The most referenced symbols on these posters are greater than, greater than or equal to, less than, and less than or equal to. My students know that these are always on the wall to reference whenever they aren’t quite sure what symbol they are dealing with.

I actually made more of these math symbols posters than will fit on my wall. So, I choose which ones to hang up each year based on which classes I am teaching.

## Prime Number Banner

My students are frequently asking if a certain number is prime. So, a few years ago I made a prime number banner that goes from 2 to 107. We use this all the time. I even find myself using it! My students have a prime number chart in their notebooks, but it’s often quicker for them to just glance at the wall. This poster gets used an extra amount when we are working through our unit on radicals!

## Horizontal and Vertical Number Lines

I love number lines. And, my students really love number lines. I actually have three number line posters hanging up in my room. I have two vertical number lines that are hung on opposite walls.

My horizontal number line gets the most use from students. I frequently see them with their pencils in the air as they count off spaces on the number line. This number line was printed from a PDF file created by Frank Tapson. This past year, I added positive and negative infinity signs for the first time.

## Perfect Squares and Cubes

These perfect squares and cubes posters were inspired by Clarissa Grandi. Clarissa used pre-cut numbers to make hers, but I didn’t have the patience to track any of that down. So I ended up just creating my own version in Publisher so I could type the numbers on top. I love the color that these add to my classroom. My only complaint is that my students often needed to see if a number much higher than 100 was a perfect square. I made a More Perfect Squares Poster to fix this.

## Order of Operations

Even though my high school students have been learning about the order of operations since elementary school, I find that they still need a reminder. They are also used to pretty much only seeing problems involving parentheses. So, the fact that we actually do all grouping symbols which include crazy things like absolute value bars, radicals, and vinculums seems crazy to them. This order of operations display tries to help with that.

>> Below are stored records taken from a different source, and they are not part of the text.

(* ===== verification/Streams.v ===== *)
(** Byte-stream encryption: [CryptoStream], [EncryptionStream] and
    [DecryptionStream] of src/SecretStream.cc and include/SecretStream.hh.

    A stream is its buffer (processed bytes, then unprocessed ones), the count
    of processed bytes, and a box. The boxes work inside the buffer, in place:
    the memory of the calls to [encrypt] and [decrypt] is the buffer itself,
    and the pointers are indices into it.

    The abstract view of a stream ([enc_view], [dec_view]) is its box, the
    bytes ready to be pulled and the bytes still to be processed. The theorems
    describe each operation on the views for every input: what [pushPartial]
    and [flush] seal, how [push] of a [DecryptionStream] behaves on honest
    traffic cut at any point and on arbitrary bytes, that both loops end, and
    that the streams' internal errors cannot happen. *)
From Stdlib Require Import ZArith Lia Strings.Byte.
From stdpp Require Import base list numbers option tactics.
From S2P Require Import Prelude Crypto Shs Boxes.

Open Scope Z_scope.

(** * State *)

Record CryptoStream := MkStream { _buffer : bytes; _processedBytes : Z }.
Record EncryptionStream := MkEnc { es : CryptoStream; _encryptor : CryptoBox }.
Record DecryptionStream := MkDec { ds : CryptoStream; _decryptor : CryptoBox }.

Definition set_buffer b (s : CryptoStream) := MkStream b (_processedBytes s).
Definition set_processed n (s : CryptoStream) := MkStream (_buffer s) n.

Definition set_es c (s : EncryptionStream) := MkEnc c (_encryptor s).
Definition set_ds c (s : DecryptionStream) := MkDec c (_decryptor s).

(** A call of the base class on a stream. *)
Definition on_es {A} (m : M CryptoStream A) : M EncryptionStream A := zoom es set_es m.
Definition on_ds {A} (m : M CryptoStream A) : M DecryptionStream A := zoom ds set_ds m.

(** A call of the box, with pointers into the stream's buffer. *)
Definition on_encryptor {A} (m : M boxenv A) : M EncryptionStream A :=
  zoom (λ s, MkEnv (_encryptor s) (_buffer (es s)))
       (λ e s, MkEnc (set_buffer (mem e) (es s)) (the_box e)) m.
Definition on_decryptor {A} (m : M boxenv A) : M DecryptionStream A :=
  zoom (λ s, MkEnv (_decryptor s) (_buffer (ds s)))
       (λ e s, MkDec (set_buffer (mem e) (ds s)) (the_box e)) m.

(** The bytes waiting to be encrypted or decrypted:
    [_buffer.size() - _processedBytes]. *)
Definition unprocessed (s : CryptoStream) : Z := size_sub (len (_buffer s)) (_processedBytes s).

(** * Operations *)

(** The bytes at the pointer [availableData] returns. *)
Definition availableData (s : CryptoStream) : bytes := ztake (_processedBytes s) (_buffer s).
Definition bytesAvailable (s : CryptoStream) : Z := _processedBytes s.

Definition skip (maxSize : Z) : M CryptoStream Z :=
  s ← get;
  let n := Z.min maxSize (_processedBytes s) in
  (if 0 <? n then
     b ← in_bounds (vec_erase (_buffer s) 0 n);
     modify (set_buffer b);;
     modify (set_processed (_processedBytes s - n))
   else mret tt);;
  mret n.
(* ===== verification/Channel.v ===== *)
(** An encrypted one-way connection: an [EncryptionStream], the network, and a
    [DecryptionStream] with the same key, nonce and protocol.

    [chan_step] interleaves the calls of the two applications with deliveries
    of the network, which may cut the byte stream anywhere. The abstract
    specification is a byte queue: [pipe_step] writes bytes at one end and
    reads them at the other. The theorems: the connection refines the queue
    (what the receiver reads is always a prefix of what the sender wrote), no
    step ever fails, once everything has been flushed and delivered the
    receiver has everything and sees a clean end, and [encrypt] gives the
    cipher no nonce twice: the nonces are recorded at its calls of [lock] and
    [box], by [logging] of Boxes.v, and are counted up to 2^64. *)
From Stdlib Require Import ZArith Lia Strings.Byte.
From stdpp Require Import base list numbers option tactics relations.
From S2P Require Import Prelude Crypto Shs Boxes Streams.

Open Scope Z_scope.

(** * The system *)

Record chan := MkChan {
  sender : EncryptionStream;
  receiver : DecryptionStream;
  wire : bytes;               (* bytes sent and not yet delivered *)
  written : bytes;            (* everything the sender's application wrote *)
  got : bytes;                (* everything the receiver's application read *)
}.

Section system.
Context {P : Primitives}.

Inductive chan_step : chan → chan → Prop :=
| step_pushPartial s s' r w wr g data :
    pushPartial data s = (Ok tt, s') →
    chan_step (MkChan s r w wr g) (MkChan s' r w (wr ++ data) g)
| step_push s s' r w wr g data :
    enc_push data s = (Ok tt, s') →
    chan_step (MkChan s r w wr g) (MkChan s' r w (wr ++ data) g)
| step_flush s s' r w wr g :
    flush s = (Ok tt, s') →
    chan_step (MkChan s r w wr g) (MkChan s' r w wr g)
| step_send s s' r w wr g n b :
    0 <= n → on_es (pull n) s = (Ok b, s') →
    chan_step (MkChan s r w wr g) (MkChan s' r (w ++ b) wr g)
| step_deliver s r r' w wr g chunk ok :
    dec_push chunk r = (Ok ok, r') →
    chan_step (MkChan s r (chunk ++ w) wr g) (MkChan s r' w wr g)
| step_read s r r' w wr g n b :
    0 <= n → on_ds (pull n) r = (Ok b, r') →
    chan_step (MkChan s r w wr g) (MkChan s r' w wr (g ++ b)).

Definition chan_init (key nonce : bytes) (p : Protocol) : chan :=
  MkChan (EncryptionStream_init key nonce p) (DecryptionStream_init key nonce p) [] [] [].

(** ** The specification: a queue of bytes *)

Record pipe := MkPipe { p_written : bytes; p_got : bytes }.

Inductive pipe_step : pipe → pipe → Prop :=
| pipe_write w g data : pipe_step (MkPipe w g) (MkPipe (w ++ data) g)
| pipe_read w g more rest :
    w = g ++ more ++ rest → pipe_step (MkPipe w g) (MkPipe w (g ++ more)).

Definition chan_pipe (c : chan) : pipe := MkPipe (written c) (got c).

(** ** The invariant *)

(** [part] holds no complete message of [msgs]. *)
Definition incomplete (b : CryptoBox) (part : bytes) (msgs : list bytes) : Prop :=
  match msgs with
  | [] => part = []
  | m :: _ => len part < len (box_seal b [m])
  end.

(** [msgs] are the sealed messages not yet decrypted: their bytes are in the
    receiver's buffer ([part]), on the wire, and ready at the sender
    ([out]). *)
Definition chan_inv_with (c : chan) (b : CryptoBox) (msgs : list bytes)
    (out todo avail part : bytes) : Prop :=
  enc_view (sender c) (box_after b (length msgs)) out todo ∧
  dec_view (receiver c) b avail part ∧
  part ++ wire c ++ out = box_seal b msgs ∧
  Forall (λ m, 0 < len m <= kMaxMessageSize) msgs ∧
  incomplete b part msgs ∧
  written c = got c ++ avail ++ concat msgs ++ todo.

Definition chan_inv (c : chan) : Prop :=
  ∃ b msgs out todo avail part, chan_inv_with c b msgs out todo avail part.

End system.

(** * Preservation *)

Section preservation.
Context {P : Primitives} {PL : PrimitivesLaws P}.
Implicit Types (b : CryptoBox) (m : bytes) (msgs : list bytes) (c : chan).

Lemma box_seal_1_pos b m : 0 < len (box_seal b [m]).
Proof.
  unfold box_seal. cbn [seal_all]. rewrite app_nil_r, seal_len. destruct (_protocol b); cbn; lia.
Qed.

Lemma incomplete_app b part ms1 ms2 :
  ms1 ≠ [] → incomplete b part ms1 → incomplete b part (ms1 ++ ms2).
Proof. by destruct ms1. Qed.

(** Any prefix of the traffic is some complete messages and a part of the
    next one. *)
Lemma traffic_prefix b msgs d rest :
  d ++ rest = box_seal b msgs →
  ∃ ms1 ms2 tail, msgs = ms1 ++ ms2 ∧ d = box_seal b ms1 ++ tail ∧
    tail ++ rest = box_seal (box_after b (length ms1)) ms2 ∧
    incomplete (box_after b (length ms1)) tail ms2.
Proof.
  revert b d. induction msgs as [|m msgs IH]; intros b d Hd.
  { exists [], [], []. apply app_eq_nil in Hd as [-> ->]. by rewrite box_after_0. }
  rewrite box_seal_cons in Hd.
  destruct (decide (len d < len (box_seal b [m]))) as [Hlt|Hge].
  { exists [], (m :: msgs), d. cbn [length]. rewrite box_after_0.
    split_and!; try done. by rewrite box_seal_cons. }
  assert (∃ d', d = box_seal b [m] ++ d' ∧ d' ++ rest = box_seal (box_after b 1) msgs)
    as (d' & -> & Hd').
  { exists (zdrop (len (box_seal b [m])) d). 
    assert (ztake (len (box_seal b [m])) d = box_seal b [m]) as Ht.
    { apply (f_equal (take (length (box_seal b [m])))) in Hd.
      rewrite take_app_length, take_app_le in Hd by lia. by rewrite Nat2Z.id. }
    split; [by rewrite <-Ht at 1; rewrite take_drop|].
    apply (f_equal (drop (length (box_seal b [m])))) in Hd.
    rewrite drop_app_length, drop_app_le in Hd by lia. by rewrite Nat2Z.id. }
  destruct (IH _ _ Hd') as (ms1 & ms2 & tail & -> & -> & Ht & Hi).
  exists (m :: ms1), ms2, tail. rewrite box_after_after in Ht, Hi. cbn [length].
  rewrite (box_seal_cons b m ms1), <-app_assoc. done.
Qed.

(** Sealing more messages at the sender's end. *)
Lemma inv_seal b msgs out todo avail part ms rest s s' r w wr wr' g :
  chan_inv_with (MkChan s r w wr g) b msgs out todo avail part →
  enc_view s' (box_after (box_after b (length msgs)) (length ms))
    (out ++ box_seal (box_after b (length msgs)) ms) rest →
  Forall (λ m, 0 < len m <= kMaxMessageSize) ms →
  wr' = g ++ avail ++ concat msgs ++ concat ms ++ rest →
  chan_inv_with (MkChan s' r w wr' g) b (msgs ++ ms)
    (out ++ box_seal (box_after b (length msgs)) ms) rest avail part.
Proof.
  intros (_ & Hr & Hw & Hm & Hi & _) Hs Hms ->. cbn in Hr, Hw.
  split_and!; cbn; try done.
  - by rewrite length_app, <-box_after_after.
  - rewrite box_seal_app, <-Hw. by rewrite <-!app_assoc.
  - by apply Forall_app.
  - destruct msgs as [|m msgs]; [|by apply incomplete_app].
    cbn in Hi. subst part. destruct ms; cbn; [done|]. apply box_seal_1_pos.
  - by rewrite concat_app, <-!app_assoc.
Qed.
Lemma link_inv_steps s s' : link_inv s → rtc link_step s s' → link_inv s'.
Proof. intros Hi Hs. induction Hs; eauto using link_inv_step. Qed.

(** Two ends that begin the handshake. *)
Record begins (x : X) (y : Y) : Prop := {
  b_client : a_ok (Bp q) x ∧ a_stage x = Shaking (snd_pre t1) ∧ a_in x = [] ∧ a_out x = [];
  b_server : a_ok (Ap q) y ∧ a_stage y = Shaking (rcv_pre t1) ∧ a_in y = [] ∧ a_out y = [];
}.

Lemma link_begins x y : begins x y → link_inv (MkLink (new_peer x) (new_peer y)).
Proof.
  intros [(Hox & Hx & Hix & Hux) (Hoy & Hy & Hiy & Huy)].
  eexists _, _, _, _. split; [apply ph_c1|]. eexists _, _, _, _.
  split; [split; [exact Hox|left; split; [exact Hx|reflexivity]]|].
  split; [split; [exact Hoy|left; split; [exact Hy|reflexivity]]|].
  unfold way, inbox, outbox. cbn. rewrite Hix, Hux, Hiy, Huy.
  split; (exists []; split; [done|]; split; [|done]).
  - by apply (flow_init client_session server_session).
  - by apply (flow_init server_session client_session).
Qed.

(** ** Progress *)

Definition both_joined s : Prop :=
  (∃ e d, a_stage (ep (left s)) = Joined (Bp q) e d) ∧
  (∃ e d, a_stage (ep (right s)) = Joined (Ap q) e d).
Definition open_turn (pc : open_pc) : M SecretHandshakeStream open_pc :=
  match pc with
  | OpenSend =>
      r ← on_run hs_send;
      match r with inl _ => mret OpenReceive | inr e => open_end (inr e) end
  | OpenReceive =>
      r ← on_run hs_receive;
      match r with
      | inl _ =>
          h ← on_run (on_hs get);
          if hs_goes_on h then mret OpenSend else session ← on_run hs_result; open_end session
      | inr e => open_end (inr e)
      end
  | OpenDone r => mret (OpenDone r)
  end.

Fixpoint open_run (fuel : nat) (pc : open_pc) : M SecretHandshakeStream (unit + error) :=
  match pc, fuel with
  | OpenDone r, _ => mret r
  | _, O => throw OutOfFuel
  | _, Datatypes.S fuel => pc' ← open_turn pc; open_run fuel pc'
  end.

(** A turn of [readNoCopy]: it has a result, or has to be taken again. *)
Definition read_turn (maxLen : Z) : M SecretHandshakeStream (option bytes + error) :=
  await peek_begin (λ _, await peek_turn (λ o,
    match o with Some b => await (read_done maxLen b) (λ b, ret (Some b)) | None => ret None end)).

(** ** The coroutines are the iteration of their turns *)

Lemma on_run_at {A} (m m' : M run A) x : (∀ y, m y = m' y) → on_run m x = on_run m' x.
Proof. intros Hm. unfold on_run, zoom. by rewrite Hm. Qed.

Lemma on_run_bind {A B} (m : M run A) (f : A → M run B) x :
  on_run (a ← m; f a) x = (a ← on_run m; on_run (f a)) x.
Proof.
  unfold on_run, zoom, mbind, M_bind. destruct x. cbn.
  destruct (m _) as [[a|e] [o s]]; [|done]. cbn. by destruct (f a _) as [? []].
Qed.

Lemma on_run_await {A B} (m : M run (A + error)) (f : A → M run (B + error)) x :
  on_run (await m f) x = await (on_run m) (λ a, on_run (f a)) x.
Proof.
  unfold await. rewrite on_run_bind. apply bind_ext. intros [a|e] x1; [done|]. by destruct x1.
Qed.

Lemma open_run_done fuel r x : open_run fuel (OpenDone r) x = (Ok r, x).
Proof. by destruct fuel. Qed.

Lemma open_run_turn fuel pc x :
  (∀ r, pc ≠ OpenDone r) → open_run (Datatypes.S fuel) pc x = (pc' ← open_turn pc; open_run fuel pc') x.
Proof. by destruct pc as [| |r]; intros Hn; try destruct (Hn r). Qed.

Lemma open_end_run fuel session x :
  (pc ← open_end session; open_run fuel pc) x = open_finish session x.
Proof.
  unfold open_end. rewrite bind_bind. destruct (open_finish session x) as [[r|e] x1] eqn:E.
  - rewrite (bind_Ok _ _ _ _ _ E), bind_ret. apply open_run_done.
  - by rewrite (bind_Fault _ _ _ _ _ E).
Qed.

(** One round of the loop, and what comes after it. *)
Lemma loop_round fuel (k : unit → M run (Session + error)) x :
  on_run (await (hs_loop (Datatypes.S fuel)) k) x =
  await (on_run hs_send) (λ _, await (on_run hs_receive) (λ _,
    h ← on_run (on_hs get);
    if hs_goes_on h then on_run (await (hs_loop fuel) k) else on_run (k tt))) x.
Proof.
  transitivity (on_run (await hs_send (λ _, await hs_receive (λ _,
    h ← on_hs get; if hs_goes_on h then await (hs_loop fuel) k else k tt))) x).
  { apply on_run_at. intros y. change (hs_loop (Datatypes.S fuel)) with
      (await hs_round (λ _, h ← on_hs get; if hs_goes_on h then hs_loop fuel else ret tt)).
    unfold hs_round. rewrite !await_await. apply await_ext. intros u y0. apply await_ext.
    intros v y1. rewrite await_bind. apply bind_ext. intros h y2. by destruct (hs_goes_on h). }
  rewrite on_run_await. apply await_ext. intros u y. rewrite on_run_await. apply await_ext.
  intros v y1. rewrite on_run_bind. apply bind_ext. intros h y2. by destruct (hs_goes_on h).
Qed.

I printed these posters on 11 x 17 cardstock.

## Horizontal/Vertical Lettering

There is something about the words horizontal and vertical that tricks up my students every year. I’ve found that the best way to deal with this is to put the words horizontal and vertical up on the wall with the proper orientation. I could have used pre-cut lettering for this, but I decided to just pick a fun font and print out the letters.

## Left/Right Reminders

Some of my students also struggle with left versus right. So I hang up a reminder on the wall every year in the form of these left and right posters so it’s there for them if they need it.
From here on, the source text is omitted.